§ **WHAT YOU ARE ASKED TO DO**: Every line from the top of the material through the line holding "(** A loop whose" should be copied exactly, and only those lines.

----------------------------------------

(** ** The readiness report *)

Lemma count_zero {V} (p : V → bool) (m : gmap Z V) : (count_rows p m =? 0) = true ↔ ∀ k v, m !! k = Some v → p v = false.
Proof.
  rewrite <-exists_row_false. unfold exists_row. rewrite Z.eqb_eq, Z.ltb_ge.
  assert (0 ≤ count_rows p m); [|lia]. apply sum_kv_nonneg. intros k v _. by destruct (p v).
Qed.
(** A loop whose body always returns and changes nothing. *)
Lemma map_m_total {A B} (f : A → M B) l s :
  (∀ x, x ∈ l → ∃ y, f x s = (inr y, s)) → ∃ ys, map_m f l s = (inr ys, s) ∧ length ys = length l.
Proof.
  induction l as [|x l IH]; intros Hf; [by exists []|]. destruct (Hf x) as [y Hy]; [left|].
  destruct IH as (ys & Hys & Hlen); [intros z Hz; apply Hf; by right|]. exists (y :: ys). cbn. unfold mbind, ST_bind.
  rewrite Hy, Hys. cbn. by rewrite Hlen.
Qed.

Lemma covering_exists d cid day :
  exists_row (λ r, opt_eqb (Some cid) (Some (tr_classification_id r)) && String.eqb (tr_status r) "approved"
                   && covers (tr_effective_from r) (tr_effective_to r) day) (d_rules d) = true ↔
  approved_rules_covering d cid day ≠ [].
Proof.
  unfold approved_rules_covering. rewrite rows_where_nil. rewrite exists_row_true. split.
  - intros (k & r & Hk & Hr) Hnone. specialize (Hnone _ _ Hk). revert Hr. unfold opt_eqb.
    rewrite !andb_true_iff, bool_decide_eq_true. intros [[[= Heq] Ha] Hc]. by rewrite Heq, Z.eqb_refl, Ha, Hc in Hnone.
  - intros Hsome. destruct (exists_row (in_force cid day) (d_rules d)) eqn:He.
    + apply exists_row_true in He as (k & r & Hk & (H1 & H2 & H3)%in_force_true). exists k, r. split; [done|]. by rewrite H1, opt_eqb_refl, H2, H3.
    + destruct Hsome. intros k r Hk. exact (proj1 (exists_row_false _ _) He k r Hk).
Qed.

----------------------------------------

§ **RESULT**:
(** ** The readiness report *)

Lemma count_zero {V} (p : V → bool) (m : gmap Z V) : (count_rows p m =? 0) = true ↔ ∀ k v, m !! k = Some v → p v = false.
Proof.
  rewrite <-exists_row_false. unfold exists_row. rewrite Z.eqb_eq, Z.ltb_ge.
  assert (0 ≤ count_rows p m); [|lia]. apply sum_kv_nonneg. intros k v _. by destruct (p v).
Qed.
(** A loop whose body always returns and changes nothing. *)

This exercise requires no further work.